[TASK STATEMENT]
The reply should return the data in full, exactly as written.

[Stored data entries]

= Beginning of Section =

(** Every HTTP request is logged once more when it ends, however it ends, with the
    status of the response that was started, or 500 when none was; the outcome of the
    application is not changed. *)
Theorem middleware_logs_status env `{!Conforming env} n w method path (app : prog unit) :
  let call := LoggingMiddleware.call "http" method path app in
  exists before n1 w1 start w2 w3 now,
    (run env n w call).1 = (run env n1 w1 app).1 /\
    trace env n w call =
      (before ++ trace env n1 w1 app ++
       [(w2, PerfCounter);
        (w3, Log Info "request.completed"
               [("status", LInt (started_status 500 (trace env n1 w1 app)));
                ("duration_ms", LSpan start now)])])%list.
Proof.
  intros call. unfold call, LoggingMiddleware.call.
  change (bool_decide ("http" = "http")) with true. cbn [negb].
  assert (Hok : forall n w e, match e with
    | Uuid4 | CtxClear | CtxBind _ _ | PerfCounter | Log _ _ _ => True | _ => False end ->
    exists v w', env n w e = (Ok v, w')).
  { intros n' w' e He. pose proof (conforming n' w' e) as Hd.
    destruct (env n' w' e) as [r w'']. cbn in Hd. destruct e; try done; cbn in Hd.
    all: try (destruct Hd as [-> [v ->]]; by eauto).
    destruct Hd as [-> [u [_ ->]]]. by eauto. }
  do 6 (match goal with |- context [run env ?n ?w (bind (trigger ?e) ?f)] =>
    let E := fresh in destruct (Hok n w e I) as (? & ? & E);
    rewrite (run_step _ _ _ _ _ _ _ E), (trace_step _ _ _ _ _ _ _ E); clear E end).
  match goal with |- context [LoggingMiddleware.finally_status app 500 ?f] =>
    match goal with |- context [trace env ?n1 ?w1 (LoggingMiddleware.finally_status _ _ _)] =>
      destruct (finally_status_run env n1 w1 app 500 f) as [Ht Hr]; rewrite Ht, Hr; clear Ht Hr;
      set (t := trace env n1 w1 app); set (w6 := (run env n1 w1 app).2) end end.
  match goal with |- context [run env ?n ?w (bind (trigger PerfCounter) ?f)] =>
    destruct (Hok n w PerfCounter I) as (now & w7 & E);
    rewrite (run_step _ _ _ _ _ _ _ E), (trace_step _ _ _ _ _ _ _ E); clear E end.
  cbn [run trace trigger].
  match goal with |- context [env ?n w7 ?e] => destruct (Hok n w7 e I) as (v & w8 & ->) end.
  eexists [_; _; _; _; _; _], _, _, _, w6, w7, now. by split.
Qed.
(** The documented effect of a statement; [None]: it is refused. *)
Definition documented (o : oracle) (st : statement) (s : session) : option session :=
  let d := db s in
  match st with
  | CreateTable t cols constrs => create_table s t cols constrs
  | DropTable t =>
      match db_tables d !! t with
      | None => None
      | Some _ =>
          if referenced_from_outside d [t] t then None else Some (Session (drop_table d t) (memo s))
      end
  | AddColumn t c =>
      match db_tables d !! t with
      | None => None
      | Some tb =>
          match find_column (cd_name c) tb with
          | Some _ => None
          | None =>
              let d' := set_table d t (with_columns tb
                          (columns tb ++ [(cd_name c, column_of t c)])%list) in
              match rows_of d t, initial_value c with
              | [], _ => Some (Session d' (memo s))
              | rs, Some v => Some (Session (put_rows d' t (<[cd_name c := v]> <$> rs)) (memo s))
              | _, None => None
              end
          end
      end
  | DropColumn t c =>
      match db_tables d !! t with
      | None => None
      | Some tb =>
          match find_column c tb with
          | None => None
          | Some _ => Some (Session (drop_column d t c tb) (memo s))
          end
      end
  | SetDefault t c e =>
      match db_tables d !! t with
      | None => None
      | Some tb =>
          match find_column c tb with
          | None => None
          | Some _ => Some (Session (set_table d t
              (update_column c (fun x => Column (col_type x) (nullable x) e) tb)) (memo s))
          end
      end
  | AlterType t c ty u => in_db s (alter_type o d t c ty u)
  | AddConstraint t name c => in_db s (add_constraint d t name c)
  | DropConstraint t name if_exists =>
      match db_tables d !! t with
      | None => None
      | Some tb =>
          match constraints tb !! name with
          | Some _ => Some (Session (set_table d t
              (Table (columns tb) (delete name (constraints tb)))) (memo s))
          | None => if if_exists then Some s else None
          end
      end
  | CreateUniqueIndex name i =>
      match db_indexes d !! name, db_tables d !! ix_table i with
      | None, Some _ =>
          if index_holds d i
          then Some (Session (set_indexes d (<[name := i]> (db_indexes d))) (memo s))
          else None
      | _, _ => None
      end
  | DropIndex name if_exists =>
      match db_indexes d !! name with
      | Some _ => Some (Session (set_indexes d (delete name (db_indexes d))) (memo s))
      | None => if if_exists then Some s else None
      end
  | CreateEnum name labels =>
      match db_enums d !! name with
      | Some _ => None
      | None => Some (Session (set_enums d (<[name := labels]> (db_enums d))) (memo s))
      end
  | DropType name =>
      match db_enums d !! name with
      | None => None
      | Some _ =>
          if type_in_use d name then None
          else Some (Session (set_enums d (delete name (db_enums d))) (memo s))
      end
  | RenameType old new =>
      match db_enums d !! old, db_enums d !! new with
      | Some ls, None =>
          let d := set_enums d (<[new := ls]> (delete old (db_enums d))) in
          let d := set_tables d ((fun tb => with_columns tb
            ((fun x => (x.1, Column (rename_type old new (col_type x.2)) (nullable x.2)
                               (col_default x.2))) <$> columns tb)) <$> db_tables d) in
          Some (Session (set_indexes d (rename_in_index old new <$> db_indexes d)) (memo s))
      | _, _ => None
      end
  | CreateSequence name t c =>
      match db_sequences d !! name with
      | Some _ => None
      | None => Some (Session (set_sequences d (<[name := (t, c)]> (db_sequences d))) (memo s))
      end
  | DropSequence name if_exists =>
      match db_sequences d !! name with
      | None => if if_exists then Some s else None
      | Some _ =>
          if sequence_in_use d name then None
          else Some (Session (set_sequences d (delete name (db_sequences d))) (memo s))
      end
  | Truncate ts cascade =>
      let ts' := if cascade then cascade_closure (size (db_tables d)) d ts else ts in
      if forallb (fun t => bool_decide (is_Some (db_tables d !! t))) ts
         && negb (existsb (referenced_from_outside d ts') ts')
      then Some (Session (empty_tables d ts') (memo s))
      else None
  | UpdateStatus t from to stamp =>
      match db_tables d !! t with
      | None => None
      | Some _ =>
          let d' := put_rows d t (stamp_row o from to stamp <$> rows_of d t) in
          if table_consistent d' t then Some (Session d' (memo s)) else None
      end
  end.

= End of Section =

[PROBLEM SOLUTION]
(** Every HTTP request is logged once more when it ends, however it ends, with the
    status of the response that was started, or 500 when none was; the outcome of the
    application is not changed. *)
Theorem middleware_logs_status env `{!Conforming env} n w method path (app : prog unit) :
  let call := LoggingMiddleware.call "http" method path app in
  exists before n1 w1 start w2 w3 now,
    (run env n w call).1 = (run env n1 w1 app).1 /\
    trace env n w call =
      (before ++ trace env n1 w1 app ++
       [(w2, PerfCounter);
        (w3, Log Info "request.completed"
               [("status", LInt (started_status 500 (trace env n1 w1 app)));
                ("duration_ms", LSpan start now)])])%list.
Proof.
  intros call. unfold call, LoggingMiddleware.call.
  change (bool_decide ("http" = "http")) with true. cbn [negb].
  assert (Hok : forall n w e, match e with
    | Uuid4 | CtxClear | CtxBind _ _ | PerfCounter | Log _ _ _ => True | _ => False end ->
    exists v w', env n w e = (Ok v, w')).
  { intros n' w' e He. pose proof (conforming n' w' e) as Hd.
    destruct (env n' w' e) as [r w'']. cbn in Hd. destruct e; try done; cbn in Hd.
    all: try (destruct Hd as [-> [v ->]]; by eauto).
    destruct Hd as [-> [u [_ ->]]]. by eauto. }
  do 6 (match goal with |- context [run env ?n ?w (bind (trigger ?e) ?f)] =>
    let E := fresh in destruct (Hok n w e I) as (? & ? & E);
    rewrite (run_step _ _ _ _ _ _ _ E), (trace_step _ _ _ _ _ _ _ E); clear E end).
  match goal with |- context [LoggingMiddleware.finally_status app 500 ?f] =>
    match goal with |- context [trace env ?n1 ?w1 (LoggingMiddleware.finally_status _ _ _)] =>
      destruct (finally_status_run env n1 w1 app 500 f) as [Ht Hr]; rewrite Ht, Hr; clear Ht Hr;
      set (t := trace env n1 w1 app); set (w6 := (run env n1 w1 app).2) end end.
  match goal with |- context [run env ?n ?w (bind (trigger PerfCounter) ?f)] =>
    destruct (Hok n w PerfCounter I) as (now & w7 & E);
    rewrite (run_step _ _ _ _ _ _ _ E), (trace_step _ _ _ _ _ _ _ E); clear E end.
  cbn [run trace trigger].
  match goal with |- context [env ?n w7 ?e] => destruct (Hok n w7 e I) as (v & w8 & ->) end.
  eexists [_; _; _; _; _; _], _, _, _, w6, w7, now. by split.
Qed.
(** The documented effect of a statement; [None]: it is refused. *)
Definition documented (o : oracle) (st : statement) (s : session) : option session :=
  let d := db s in
  match st with
  | CreateTable t cols constrs => create_table s t cols constrs
  | DropTable t =>
      match db_tables d !! t with
      | None => None
      | Some _ =>
          if referenced_from_outside d [t] t then None else Some (Session (drop_table d t) (memo s))
      end
  | AddColumn t c =>
      match db_tables d !! t with
      | None => None
      | Some tb =>
          match find_column (cd_name c) tb with
          | Some _ => None
          | None =>
              let d' := set_table d t (with_columns tb
                          (columns tb ++ [(cd_name c, column_of t c)])%list) in
              match rows_of d t, initial_value c with
              | [], _ => Some (Session d' (memo s))
              | rs, Some v => Some (Session (put_rows d' t (<[cd_name c := v]> <$> rs)) (memo s))
              | _, None => None
              end
          end
      end
  | DropColumn t c =>
      match db_tables d !! t with
      | None => None
      | Some tb =>
          match find_column c tb with
          | None => None
          | Some _ => Some (Session (drop_column d t c tb) (memo s))
          end
      end
  | SetDefault t c e =>
      match db_tables d !! t with
      | None => None
      | Some tb =>
          match find_column c tb with
          | None => None
          | Some _ => Some (Session (set_table d t
              (update_column c (fun x => Column (col_type x) (nullable x) e) tb)) (memo s))
          end
      end
  | AlterType t c ty u => in_db s (alter_type o d t c ty u)
  | AddConstraint t name c => in_db s (add_constraint d t name c)
  | DropConstraint t name if_exists =>
      match db_tables d !! t with
      | None => None
      | Some tb =>
          match constraints tb !! name with
          | Some _ => Some (Session (set_table d t
              (Table (columns tb) (delete name (constraints tb)))) (memo s))
          | None => if if_exists then Some s else None
          end
      end
  | CreateUniqueIndex name i =>
      match db_indexes d !! name, db_tables d !! ix_table i with
      | None, Some _ =>
          if index_holds d i
          then Some (Session (set_indexes d (<[name := i]> (db_indexes d))) (memo s))
          else None
      | _, _ => None
      end
  | DropIndex name if_exists =>
      match db_indexes d !! name with
      | Some _ => Some (Session (set_indexes d (delete name (db_indexes d))) (memo s))
      | None => if if_exists then Some s else None
      end
  | CreateEnum name labels =>
      match db_enums d !! name with
      | Some _ => None
      | None => Some (Session (set_enums d (<[name := labels]> (db_enums d))) (memo s))
      end
  | DropType name =>
      match db_enums d !! name with
      | None => None
      | Some _ =>
          if type_in_use d name then None
          else Some (Session (set_enums d (delete name (db_enums d))) (memo s))
      end
  | RenameType old new =>
      match db_enums d !! old, db_enums d !! new with
      | Some ls, None =>
          let d := set_enums d (<[new := ls]> (delete old (db_enums d))) in
          let d := set_tables d ((fun tb => with_columns tb
            ((fun x => (x.1, Column (rename_type old new (col_type x.2)) (nullable x.2)
                               (col_default x.2))) <$> columns tb)) <$> db_tables d) in
          Some (Session (set_indexes d (rename_in_index old new <$> db_indexes d)) (memo s))
      | _, _ => None
      end
  | CreateSequence name t c =>
      match db_sequences d !! name with
      | Some _ => None
      | None => Some (Session (set_sequences d (<[name := (t, c)]> (db_sequences d))) (memo s))
      end
  | DropSequence name if_exists =>
      match db_sequences d !! name with
      | None => if if_exists then Some s else None
      | Some _ =>
          if sequence_in_use d name then None
          else Some (Session (set_sequences d (delete name (db_sequences d))) (memo s))
      end
  | Truncate ts cascade =>
      let ts' := if cascade then cascade_closure (size (db_tables d)) d ts else ts in
      if forallb (fun t => bool_decide (is_Some (db_tables d !! t))) ts
         && negb (existsb (referenced_from_outside d ts') ts')
      then Some (Session (empty_tables d ts') (memo s))
      else None
  | UpdateStatus t from to stamp =>
      match db_tables d !! t with
      | None => None
      | Some _ =>
          let d' := put_rows d t (stamp_row o from to stamp <$> rows_of d t) in
          if table_consistent d' t then Some (Session d' (memo s)) else None
      end
  end.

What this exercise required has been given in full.